Protein isn’t traditionally known as a nutrient that provides fuel like carbohydrates, but boosting your intake can offer several distinct benefits.
First, protein supplies your body with the building blocks it needs to make hormones, enzymes, antibodies, neurotransmitters, and more. Second, the nutrient supports post-exercise recovery and contributes to physical development.
Not eating enough protein robs your body of the amino acids it needs to operate at peak efficiency. Common symptoms that can result from that include:
- Muscle weakness
- Fatigue
- Persistent muscle soreness
- Muscle loss
- A gradually declining athletic performance
So, while carbs serve as the primary fuel source for the body, proteins are the building blocks needed for optimal health and well-being.
6. Eggs
Eggs have been under a fair amount of criticism over the years. Common arguments against egg consumption include:
- “Eggs increase cholesterol and put you at risk of cardiovascular disease!”

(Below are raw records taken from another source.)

(** ** The end of a session *)

(** X15. A stop of an active session writes the transcript file exactly
    when the start-up of the model, the summary and the write all succeed:
    then the one file added is [recordings/live_<timestamp>.txt] and holds
    the stripped final transcript. When one of the three raises, no
    transcript file is added. *)
Theorem transcript_file_needs_the_summary (sid : string) (sd : session_data)
    (env : stop_env) (w : world) :
  active_transcriptions w !! sid = Some sd →
  let w' := exec (handle_stop_live_transcription sid env) w in
  let text := PyStr.strip (final_transcript (service_at w (service sd))) in
  let file := "recordings/live_" +:+ timestamp env +:+ ".txt" in
  (∃ summary,
     files w' = files w ++ [(file, text)]
     ∧ gemini_init_raises env = None ∧ write_raises env = None
     ∧ generate_structured_medical_summary (gemini env) text = Returned summary)
  ∨ (files w' = files w
     ∧ (is_Some (gemini_init_raises env) ∨ is_Some (write_raises env)
        ∨ ∃ e, generate_structured_medical_summary (gemini env) text
               = Raised e)).
Proof.
  intros Hsd w' text file. subst w'. unfold exec.
  rewrite (handle_stop_active _ _ env _ Hsd). fold text. simpl snd.
  unfold stop_files, stop_summary, recording_file_of. fold file.
  destruct (gemini_init_raises env); [right; eauto|].
  destruct (generate_structured_medical_summary _ _); [|right; eauto].
  destruct (write_raises env); [right; eauto|].
  left. eexists. repeat split; done.
Qed.

Lemma transcript_file_needs_the_summary_witness :
  files (exec (handle_stop_live_transcription Sample.sid
                 (Sample.stopped_with (GeminiRaises "503 unavailable")))
           Sample.dictated)
  = files Sample.dictated.
Proof.
  destruct (transcript_file_needs_the_summary Sample.sid _
              (Sample.stopped_with (GeminiRaises "503 unavailable"))
              Sample.dictated dictated_session)
    as [(summary & _ & _ & _ & Hsum) | (Hfiles & _)].
  - discriminate Hsum.
  - exact Hfiles.
Defined.

(** X17. A disconnect emits no event and writes no file; when the
    identifier had a session, its service is deactivated and exactly that
    entry is removed, so the transcript dictated so far is delivered to
    nobody. *)
Theorem disconnect_discards_the_transcript (sid : string)
    (raises : option string) (w : world) :
  let w' := exec (handle_disconnect sid raises) w in
  emitted w' = emitted w
  ∧ files w' = files w
  ∧ ∀ sd, active_transcriptions w !! sid = Some sd →
          active (service_at w' (service sd)) = false
          ∧ active_transcriptions w' = delete sid (active_transcriptions w).
Proof.
  intros w'. subst w'. rewrite exec_handle_disconnect_cases.
  destruct (active_transcriptions w !! sid) as [sd|]; [|done]. simpl.
  split; [done|]. split; [done|]. intros sd' [= <-]. split; [|done].
  unfold service_at. simpl. by rewrite lookup_insert_eq.
Qed.

Lemma disconnect_discards_the_transcript_witness :
  active (service_at (exec (handle_disconnect Sample.sid None) Sample.dictated)
            (service Sample.session))
  = false.
Proof.
  destruct (disconnect_discards_the_transcript Sample.sid None Sample.dictated)
    as (_ & _ & Hsession).
  exact (proj1 (Hsession _ dictated_session)).
Defined.

(** ** The summary parser, further *)

Lemma substring_prefix (s : string) : ∀ k : nat,
  ∃ rest, s = substring 0 k s +:+ rest
          ∧ String.length (substring 0 k s) = Nat.min k (String.length s).
Proof.
  induction s as [|c s IH]; intros [|k]; simpl.
  - by exists EmptyString.
  - by exists EmptyString.
  - by exists (String c s).
  - destruct (IH k) as (rest & Hrest & Hlen). exists rest.
    rewrite append_cons, <- Hrest, Hlen. done.
Qed.

Lemma slice_from_start (s : string) (n : nat) :
  PyStr.slice s 0 (Z.of_nat n) = substring 0 (Nat.min n (String.length s)) s.
Proof.
  unfold PyStr.slice, PyStr.clamp. simpl.
  replace (0 `min` Z.of_nat (String.length s))%Z with 0%Z by lia.
  replace (Z.of_nat n <? 0)%Z with false by (symmetry; apply Z.ltb_ge; lia).
  rewrite Z.sub_0_r, <- Nat2Z.inj_min, Nat2Z.id. done.
Qed.

(** X18. When the reply lacks an opening or a closing brace, the summary
    field of the fallback dict is a prefix of the transcript of length
    min(200, length of the transcript), next to the three fixed
    placeholders. *)
Theorem fallback_summary_is_transcript_prefix (reply translation : string) :
  PyStr.index_of "{" (PyStr.strip reply) = None
  ∨ PyStr.rindex_of "}" (PyStr.strip reply) = None →
  ∃ excerpt rest : string,
    generate_structured_medical_summary (GeminiText reply) translation
    = Returned (JObject [("summary", JString excerpt);
                         ("medical_condition", JString "Not extracted");
                         ("treatment_plan", JString "Not extracted");
                         ("followup_date", JString "Not specified")])
    ∧ translation = excerpt +:+ rest
    ∧ String.length excerpt = Nat.min 200 (String.length translation).
Proof.
  intros Hbrace.
  destruct (substring_prefix translation (Nat.min 200 (String.length translation)))
    as (rest & Hrest & Hlen).
  exists (substring 0 (Nat.min 200 (String.length translation)) translation), rest.
  split; [|split; [done | lia]].
  rewrite summary_parser_equation. simpl.
  unfold fallback_summary.
  change 200%Z with (Z.of_nat 200). rewrite (slice_from_start translation 200).
  destruct Hbrace as [-> | ->]; [done|].
  by destruct (PyStr.index_of "{" (PyStr.strip reply)).
Qed.

Lemma fallback_summary_is_transcript_prefix_witness :
  ∃ excerpt rest : string,
    generate_structured_medical_summary
      (GeminiText "I cannot summarise this.") "patient reports fever"
    = Returned (JObject [("summary", JString excerpt);
                         ("medical_condition", JString "Not extracted");
                         ("treatment_plan", JString "Not extracted");
                         ("followup_date", JString "Not specified")])
    ∧ "patient reports fever" = excerpt +:+ rest
    ∧ String.length excerpt = Nat.min 200 (String.length "patient reports fever").
Proof.
  exact (fallback_summary_is_transcript_prefix "I cannot summarise this."
           "patient reports fever" (or_introl eq_refl)).
Defined.

Lemma scan_members_object (fuel : nat) : ∀ s acc v r,
  Json.scan_members fuel s acc = Some (v, r) → is_object v.
Proof.
  induction fuel as [|fuel IH]; intros s acc v r; [done|].
  simpl. intros H.
  repeat (simplify_option_eq || case_match); try done;
    try (by eexists); eauto.
Qed.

- “Eggs lead to a higher risk of breast and ovarian cancer!”
- “Eggs will put you at high risk of developing type 2 diabetes!”
Of course, as research on eggs grows, we learn that such claims are mostly unfounded. At best, there are some correlations that in no way imply actual causation.

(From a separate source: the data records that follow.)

(** ** The theorems on concrete requests *)

Abbreviation filters_on_sample args :=
  (apply_filters Strptime.strptime_ascii june_first args
     (order_by Member_query IdDesc)).

(** Two members, one expired on 2024-01-31 and one without expiry date,
    seen on 2024-06-01: "expired" selects the first, "active" the
    second. *)
Example expired_selects_kim :
  all (db two_members) (filters_on_sample only_expired) = [kim].
Proof. reflexivity. Qed.

Example active_selects_lee :
  all (db two_members) (filters_on_sample only_active) = [lee].
Proof. reflexivity. Qed.

(** Kim, Monthly, joining on 2024-01-01 without explicit expiry, is
    stored with expiry date 2024-01-31. *)
Example kim_is_stored_with_derived_expiry :
  db (snd (index Strptime.strptime_ascii june_first noon POST []
             [ (py "name", py "Kim"); (py "membership_type", py "월간");
               (py "join_date", py "2024-01-01") ] empty_world))
  = [kim].
Proof. reflexivity. Qed.

Lemma expiry_state_filter_witness :
  criterion only_active "expired" = py "active"
  /\ expiry_date lee = None
  /\ (In lee (all (db two_members) (filters_on_sample only_active))
      <-> In lee (all (db two_members)
                    (filters_on_sample (md_remove (py "expired") only_active))))
  /\ In lee (all (db two_members) (filters_on_sample only_active)).
Proof.
  assert (A : criterion only_active "expired" = py "active") by reflexivity.
  assert (N : expiry_date lee = None) by reflexivity.
  destruct (expiry_state_filter Strptime.strptime_ascii june_first only_active
              (order_by Member_query IdDesc) (db two_members) lee)
    as (_ & _ & W & _).
  destruct (W N) as (P & _ & _).
  repeat (split; [assumption|]).
  split; [exact (P A)|].
  apply (P A). left. reflexivity.
Defined.





(** * Further properties of the code *)

(** ** The expiry calculator outside its table and its range *)

(** X1: [auto_expiry] raises in one situation only, with one exception
    only: a join date and a class of [DAYS_MAP] whose sum is not a date,
    and then it raises [OverflowError]. *)
Theorem auto_expiry_raises_iff (join_date : option date) (class : pystr) (e : exn) :
  auto_expiry join_date class = Raise e
  <-> e = OverflowError
      /\ exists j days,
           join_date = Some j /\ dict_get DAYS_MAP class = Some days
           /\ ~ (0 < j + days <= MAXORDINAL).
Proof.
  unfold auto_expiry. destruct join_date as [j|].
  - destruct (dict_get DAYS_MAP class) as [days|] eqn:G.
    + assert (P : 0 < days)
        by (rewrite DAYS_MAP_get in G; exact (spec_offset_positive _ _ G)).
      replace (days =? 0) with false by (symmetry; apply Z.eqb_neq; lia).
      unfold add_days.
      destruct (0 <? j + days) eqn:L; destruct (j + days <=? MAXORDINAL) eqn:H;
        simpl; (split; [intros E | intros (-> & j' & d' & Ej & Ed & N)]);
        try discriminate E; try (inversion E; subst e);
        try (inversion Ej; inversion Ed; subst j' d');
        try rewrite Z.ltb_lt in L; try rewrite Z.ltb_ge in L;
        try rewrite Z.leb_le in H; try rewrite Z.leb_gt in H;
        try reflexivity; try (exfalso; lia);
        (split; [reflexivity | exists j, days; repeat split; lia]).
    + split; [discriminate | intros (_ & j' & d' & _ & Ed & _); discriminate].
  - split; [discriminate | intros (_ & j' & d' & Ej & _); discriminate].
Qed.

(** X2: a derived expiry date is later than the join date, by 14, 30, 90
    or 365 days. *)
Theorem auto_expiry_after_join (j d : date) (class : pystr) :
  auto_expiry (Some j) class = Ok (Some d) ->
  j < d /\ (d - j = 14 \/ d - j = 30 \/ d - j = 90 \/ d - j = 365).
Proof.
  unfold auto_expiry. rewrite DAYS_MAP_get. unfold spec_offset.
  repeat match goal with
  | |- context [if PyStr.eqb ?a ?b then _ else _] => destruct (PyStr.eqb a b)
  end; cbn [Z.eqb]; unfold add_days;
  try match goal with
  | |- context [if ?c then Ok _ else Raise _] => destruct c
  end; cbn [bind]; intros E; inversion E; lia.
Qed.

Lemma auto_expiry_after_join_witness :
  auto_expiry (Some 738886) (py "연간") = Ok (Some 739251)
  /\ 738886 < 739251.
Proof.
  assert (E : auto_expiry (Some 738886) (py "연간") = Ok (Some 739251))
    by reflexivity.
  split; [exact E|]. exact (proj1 (auto_expiry_after_join _ _ _ E)).
Defined.

(** ** Stripped text *)

Lemma lstrip_idem (s : pystr) : lstrip (lstrip s) = lstrip s.
Proof.
  induction s as [|c s IH]; simpl; [reflexivity|].
  destruct (isspace c) eqn:E; [exact IH|]. simpl. rewrite E. reflexivity.
Qed.

Lemma lstrip_snoc (l : pystr) (c : Z) :
  isspace c = false -> lstrip (l ++ [c]) = lstrip l ++ [c].
Proof.
  intros N. induction l as [|x l IH]; simpl; [rewrite N; reflexivity|].
  destruct (isspace x); [exact IH | reflexivity].
Qed.

Lemma lstrip_rstrip_lstrip (s : pystr) :
  lstrip (rstrip (lstrip s)) = rstrip (lstrip s).
Proof.
  destruct (lstrip s) as [|c t] eqn:E; [reflexivity|].
  assert (N : isspace c = false).
  { clear -E. induction s as [|x s IH]; simpl in E; [discriminate|].
    destruct (isspace x) eqn:X; [exact (IH E)|]. inversion E; subst. exact X. }
  unfold rstrip. simpl rev. rewrite (lstrip_snoc _ _ N), rev_app_distr.
  simpl. rewrite N. reflexivity.
Qed.

Lemma rstrip_idem (s : pystr) : rstrip (rstrip s) = rstrip s.
Proof. unfold rstrip. rewrite rev_involutive, lstrip_idem. reflexivity. Qed.

Lemma strip_idem (s : pystr) : strip (strip s) = strip s.
Proof.
  unfold strip. rewrite lstrip_rstrip_lstrip. apply rstrip_idem.
Qed.

Lemma or_None_not_empty (s : pystr) : or_None s <> Some [].
Proof. destruct s; discriminate. Qed.

Lemma next_id_positive (table : list Member) : 1 <= next_id table.
Proof.
  unfold next_id.
  assert (0 <= fold_right (fun m acc => Z.max (id m) acc) 0 table);
    [|lia].
  induction table as [|x t IH]; simpl; lia.
Qed.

Eggs are one of the healthiest foods on the planet because they supply some of the highest quality protein and heart-healthy fats the human body needs. In addition, eggs are a good source of vitamins B2, B12, and D, iodine, selenium, and more.
Regular consumption supplies your body with the energy and nutrients to function well, allowing you to feel at your best.
7. Avocado
Avocado is another high-fat food you should consider adding to your diet. For one, avocados have a balanced nutritional profile, with 100 grams providing:
- 14.7 grams of healthy fats
- 8.5 grams of carbs (6.7 grams of fiber)
- 2 grams of protein
In addition, avocados are incredibly nutritious and provide vitamins B2, B3, B5, B6, B9, C, E, and K, copper, potassium, magnesium, and manganese.
Avocados are also satiating and full of calories that support your energy levels. Coupled with their excellent nutritional profile, avocados are a must-have food to function at your best and maintain excellent health.
8. Fatty Fish
Like eggs, high-fat foods are often criticized as potentially harmful to human health. But, just as with eggs, fatty fish and other foods can be an excellent source of nutrients your body needs.
Unlike most other foods on our list, fatty fish is particularly important because it is one of the few sources of omega-3 fatty acids. More specifically, eicosapentaenoic acid (EPA) and docosahexaenoic acid (DHA).
Both fatty acids play a crucial role in brain function, well-being, cardiovascular health, mental health, and more. These nutrients are also vital for preventing age-related cognitive decline, cancer, fatty liver disease, and more.
Aside from omega-3s, fatty fish is an excellent source of high-quality protein, heart-healthy fats, vitamins B and D, calcium, zinc, iodine, and more.
Good options include salmon, mackerel, tuna, and herring.
Final Thoughts
Fuelling your body is crucial for feeling energized, performing well in your training, and making the best possible progress – whether you exercise using a mini trampoline rebounder, or any other form of fitness for that matter. The list above is obviously not exhaustive though, and eating a mixed diet, as well making sure you enjoy the food you are eating, is equally as important.